In some circumstances that might make her quite a good leader of a country. Worthy but dull works quite well for Angela Merkel. In a world where Donald Trump proves by the hour how dangerous it is to have a leader who is an interesting liar there is a lot to be said for being a reliable plodder.
Unfortunately, the circumstances that May finds herself in can’t be dealt with by steady hard work and a determination to make the best of a bad thing. May likes to weigh up a situation and calculate all the odds and then try and come to the decision that makes most sense in her narrow vision of the world. She doesn’t do thinking on her feet any more than she does dancing on them.
So she is ploughing on with the task of trying to find a way to make Brexit work with steady determination and expecting her troops to see the sense of the calculations she has made and loyally fall in behind her efforts to unite her party and find a way forward that she thinks might not be too bad.
That is why she has been in Africa. In the warped logic of Brexit the UK is supposed to leave the EU, cope with new restrictions on trading with our biggest customer, but prosper by striking great deals with rapidly growing new economies in places like Africa.
Unfortunately, 45% of UK imports go to the EU. Not a single African country figures in the top 10 nations receiving our exports and the value of exports to the entire continent is less than one tenth of the value of exports to the EU. May is therefore desperately trying to make the UK better at trading in a small but growing market whilst making it worse at trading in a huge one. She’s also missing the small problem that the UK isn’t always fully trusted in places where it used to be the colonial power. Oh, and hoping that people will be grateful to see humanitarian aid cancelled and aid linked to trade taking its place.
As a strategy for making the best of a bad thing this might make sense to her. As a way of illustrating to her own party that she has bought in to the Brexit fantasy of wonderful new trade deals she might also think that it makes some kind of sense. As a way forward for a country with a trade deficit in goods and services trading which was £8,581 million in the last 3 months alone it is a disaster.
What is needed right now is a steely determination to face down ideologues on the far right of the Conservative Party and promote the national interest. May is surrounded by public school bullies who are looking out for their own interests and are quite prepared to keep telling Brexit enthusiasts what they want to hear regardless of the damage it might do to the country. Trying to strike a compromise with such people and going along with their vision of the future will never work. They will always demand more than she can deliver. They will never be satisfied. They will always be able to outflank her and stir up enthusiasm for the promised land of Brexit which they persuaded so many people to believe in.

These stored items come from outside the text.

(* ===== verification/Kernel.v ===== *)
(** * The system calls the library relies on

    The operating system is a parameter of the model: [Kernel] lists the system calls
    that the poller and the sockets use, [KernelLaws] what their manual pages promise
    as far as the library relies on it.  [script_kernel] is one concrete kernel; it
    shows that the promises can be kept and serves concrete runs. *)

From stdpp Require Import base gmap list numbers.
From S2P Require Import Prelude.

Local Open Scope Z_scope.

(** ** Constants of the Linux interface *)

Definition EPOLLIN : Z := 0x1.
Definition EPOLLPRI : Z := 0x2.
Definition EPOLLOUT : Z := 0x4.
Definition EPOLLERR : Z := 0x8.
Definition EPOLLHUP : Z := 0x10.
Definition EPOLLRDHUP : Z := 0x2000.

Definition EPOLL_CTL_ADD : Z := 1.
Definition EPOLL_CTL_DEL : Z := 2.
Definition EPOLL_CTL_MOD : Z := 3.

Definition ENOENT : Z := 2.
Definition EINTR : Z := 4.
Definition EAGAIN : Z := 11.
Definition EEXIST : Z := 17.
Definition EMSGSIZE : Z := 90.

(** The most one call transfers (read(2), write(2)). *)
Definition MAX_RW_COUNT : Z := 0x7ffff000.

(** Addresses of [poller.Desc] objects, as stored in the data word of an event. *)
Abbreviation dloc := positive.

(** ** The interface *)

(** Results are error numbers, zero for success. *)
Class Kernel (W : Type) := {
  (** epoll_ctl(epfd, op, fd, event) *)
  k_epoll_ctl : Z → Z → Z → option (Z * dloc) → W → Z * W;
  (** writev(fd, iov): the bytes taken, or an error number *)
  k_writev : Z → list (list byte) → W → result Z Z * W;
  (** readv(fd, iov): the bytes received into vectors of these lengths *)
  k_readv : Z → list Z → W → result Z (list byte) * W;
  (** close(fd) *)
  k_close : Z → W → Z * W;
  (** epoll_create1, eventfd: a new descriptor, or an error number *)
  k_epoll_create1 : W → result Z Z * W;
  k_eventfd : W → result Z Z * W;
  (** read and write on an eventfd: an error number *)
  k_read : Z → W → Z * W;
  k_write : Z → W → Z * W
}.

(** What can be observed of it: the events a descriptor is registered for with an
    epoll instance, and the bytes a socket has taken and delivered. *)
Class KernelLaws (W : Type) `{Kernel W} := {
  k_interest : W → Z → Z → option (Z * dloc);
  k_sent : W → Z → list byte;
  k_received : W → Z → list byte;

  epoll_ctl_ok ep op fd ev w w' :
    k_epoll_ctl ep op fd ev w = (0, w') →
    (op = EPOLL_CTL_ADD ∨ op = EPOLL_CTL_MOD → k_interest w' ep fd = ev) ∧
    (op = EPOLL_CTL_DEL → k_interest w' ep fd = None) ∧
    (∀ ep' fd', (ep', fd') ≠ (ep, fd) → k_interest w' ep' fd' = k_interest w ep' fd') ∧
    (∀ fd, k_sent w' fd = k_sent w fd) ∧ (∀ fd, k_received w' fd = k_received w fd);
  epoll_ctl_fail ep op fd ev w e w' :
    k_epoll_ctl ep op fd ev w = (e, w') → e ≠ 0 →
    (∀ ep' fd', k_interest w' ep' fd' = k_interest w ep' fd') ∧
    (∀ fd, k_sent w' fd = k_sent w fd) ∧ (∀ fd, k_received w' fd = k_received w fd);

  writev_ok fd iov w k w' :
    k_writev fd iov w = (Ok k, w') →
    0 ≤ k ≤ zlen (concat iov) ∧ k ≤ MAX_RW_COUNT ∧ k_sent w' fd = k_sent w fd ++ ztake k (concat iov);
  writev_fail fd iov w e w' : k_writev fd iov w = (Err e, w') → k_sent w' fd = k_sent w fd;
  writev_frame fd iov w r w' :
    k_writev fd iov w = (r, w') →
    (∀ ep fd', k_interest w' ep fd' = k_interest w ep fd') ∧
    (∀ fd', k_received w' fd' = k_received w fd') ∧
    (∀ fd', fd' ≠ fd → k_sent w' fd' = k_sent w fd');

  readv_ok fd lens w d w' :
    k_readv fd lens w = (Ok d, w') →
    zlen d ≤ sumZ lens ∧ zlen d ≤ MAX_RW_COUNT ∧ k_received w' fd = k_received w fd ++ d;
  readv_fail fd lens w e w' : k_readv fd lens w = (Err e, w') → k_received w' fd = k_received w fd;
  readv_frame fd lens w r w' :
    k_readv fd lens w = (r, w') →
    (∀ ep fd', k_interest w' ep fd' = k_interest w ep fd') ∧
    (∀ fd', k_sent w' fd' = k_sent w fd') ∧
    (∀ fd', fd' ≠ fd → k_received w' fd' = k_received w fd')
}.

(** ** A scripted kernel

    Every socket takes what a script says (an error number, or how many bytes it
    has room for) and delivers the chunks of a script, split as the reader's
    vectors require.  An exhausted script says [EAGAIN]. *)
Record script : Type := Script {
  sk_interest : gmap (Z * Z) (Z * dloc);
  sk_tx : list (result Z Z);
  sk_rx : list (result Z (list byte));
  sk_sent : gmap Z (list byte);
  sk_received : gmap Z (list byte)
}.

Definition script_epoll_ctl (ep op fd : Z) (ev : option (Z * dloc)) (w : script) : Z * script :=
  let upd m := Script m (sk_tx w) (sk_rx w) (sk_sent w) (sk_received w) in
  if decide (op = EPOLL_CTL_DEL) then
    match sk_interest w !! (ep, fd) with
    | Some _ => (0, upd (delete (ep, fd) (sk_interest w)))
    | None => (ENOENT, w)
    end
  else
    match ev, sk_interest w !! (ep, fd) with
    | Some x, None => if decide (op = EPOLL_CTL_ADD) then (0, upd (<[(ep, fd) := x]> (sk_interest w))) else (ENOENT, w)
    | Some x, Some _ => if decide (op = EPOLL_CTL_MOD) then (0, upd (<[(ep, fd) := x]> (sk_interest w))) else (EEXIST, w)
    | None, _ => (ENOENT, w)
    end.

Definition script_writev (fd : Z) (iov : list (list byte)) (w : script) : result Z Z * script :=
  match sk_tx w with
  | [] => (Err EAGAIN, w)
  | Err e :: tx => (Err e, Script (sk_interest w) tx (sk_rx w) (sk_sent w) (sk_received w))
  | Ok n :: tx =>
      let k := Z.max 0 (Z.min (Z.min n MAX_RW_COUNT) (zlen (concat iov))) in
      (Ok k, Script (sk_interest w) tx (sk_rx w)
               (<[fd := default [] (sk_sent w !! fd) ++ ztake k (concat iov)]> (sk_sent w)) (sk_received w))
  end.

Definition script_readv (fd : Z) (lens : list Z) (w : script) : result Z (list byte) * script :=
  match sk_rx w with
  | [] => (Err EAGAIN, w)
  | Err e :: rx => (Err e, Script (sk_interest w) (sk_tx w) rx (sk_sent w) (sk_received w))
  | Ok d :: rx =>
      let k := Z.max 0 (Z.min MAX_RW_COUNT (sumZ lens)) in
      let rest := zdrop k d in
      (if decide (sumZ lens < 0) then Err EAGAIN else Ok (ztake k d),
       if decide (sumZ lens < 0) then w
       else Script (sk_interest w) (sk_tx w) (if decide (rest = []) then rx else Ok rest :: rx) (sk_sent w)
              (<[fd := default [] (sk_received w !! fd) ++ ztake k d]> (sk_received w)))
  end.

#[export] Instance script_kernel : Kernel script := {
  k_epoll_ctl := script_epoll_ctl;
  k_writev := script_writev;
  k_readv := script_readv;
  k_close _ w := (0, w);
  k_epoll_create1 w := (Ok 3, w);
  k_eventfd w := (Ok 4, w);
  k_read _ w := (0, w);
  k_write _ w := (0, w)
}.

#[export] Instance script_laws : KernelLaws script.
Proof.
  refine {| k_interest w ep fd := sk_interest w !! (ep, fd);
            k_sent w fd := default [] (sk_sent w !! fd);
            k_received w fd := default [] (sk_received w !! fd) |}; simpl.
  - intros ep op fd ev w w'. unfold script_epoll_ctl. intros Hr.
    destruct (decide (op = EPOLL_CTL_DEL)) as [->|Hop].
    + destruct (sk_interest w !! (ep, fd)); [|done]. simplify_eq/=. split; [intros [?|?]; done|].
      split; [intros _; apply lookup_delete_eq|]. split; [|done].
      intros ep' fd' Hne. by rewrite lookup_delete_ne by congruence.
    + destruct ev as [x|]; [|done].
      assert (∃ m, m = <[(ep, fd) := x]> (sk_interest w) ∧
        w' = Script m (sk_tx w) (sk_rx w) (sk_sent w) (sk_received w)) as (m & -> & ->).
      { destruct (sk_interest w !! (ep, fd)); case_decide; simplify_eq/=; by eexists. }
      simpl. split; [intros _; apply lookup_insert_eq|]. split; [done|]. split; [|done].
      intros ep' fd' Hne. by rewrite lookup_insert_ne by congruence.
  - intros ep op fd ev w e w'. unfold script_epoll_ctl. intros Hr He.
    repeat (case_match; simplify_eq/=; try done).
  - intros fd iov w k w'. unfold script_writev. destruct (sk_tx w) as [|[n|e] tx]; intros Hr; simplify_eq/=.
    pose proof (zlen_nonneg (concat iov)). unfold MAX_RW_COUNT. split; [lia|]. split; [lia|]. by rewrite lookup_insert_eq.
  - intros fd iov w e w'. unfold script_writev. destruct (sk_tx w) as [|[n|?] tx]; intros Hr; by simplify_eq/=.
  - intros fd iov w r w'. unfold script_writev. destruct (sk_tx w) as [|[n|e] tx]; intros Hr; simplify_eq/=; try done.
    split; [done|]. split; [done|]. intros fd' Hne. by rewrite lookup_insert_ne by done.
  - intros fd lens w d w'. unfold script_readv. destruct (sk_rx w) as [|[x|e] rx]; intros Hr; simplify_eq/=.
    case_decide; [done|]. simplify_eq/=. rewrite lookup_insert_eq. unfold MAX_RW_COUNT in *.
    unfold zlen, ztake. rewrite length_take. split; [lia|]. split; [lia|done].
  - intros fd lens w e w'. unfold script_readv. destruct (sk_rx w) as [|[x|?] rx]; intros Hr; simplify_eq/=; try done.
    by case_decide; simplify_eq/=.
  - intros fd lens w r w'. unfold script_readv. destruct (sk_rx w) as [|[x|e] rx]; intros Hr; simplify_eq/=; try done.
    case_decide; simplify_eq/=; [done|]. split; [done|]. split; [done|].
    intros fd' Hne. by rewrite lookup_insert_ne by done.
Defined.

There are a lot of people out there who bought into the dream that with one bound Brexit will fix all our problems and it is easy to mobilise those people against any PM who fails to deliver the quick and wonderful solution they still want and expect.
There are also a lot of folk out there who were prepared to give Brexit a go in case it delivered some of the good things that were promised but aren’t keen on anything that hurts the country. As it becomes clear with every passing day that life is more complex than politicians promises those people are starting to gradually lose faith. In those circumstances the right thing to do in the national interest is to recognise that we are in a huge mess and call the whole thing off by organising a second referendum.
May has instead staked her future on the idea that people will settle for the least damaging Brexit she can squeeze past the far right of her party. She has settled for the option of trying to sell us all some kind of cobbled together low damage solution. “Follow me to the barricades - I think I can offer you something that isn’t that bad”.
Such a message inspires no one and so she gets weaker day by day. Instead of facing down her enemies she keeps trying to placate them. Even to the point of announcing that a no deal Brexit won’t be a complete disaster despite the utter lack of professionalism of the preparation for it (see my last blog).
When her party returns from its summer break it is hard to see it uniting behind her strong and stable leadership. Some of us warned at the time of the referendum that the UK would end up taking rules from Brussels without having any say about what those rules would be. Few of us thought that a Conservative Prime Minister would have to try and sell that to a hostile party conference a little over 6 months before we are due to leave. Or that crashing out without a deal would become a serious probability.
Dancing clearly isn’t Theresa May’s thing. Neither is leading a country.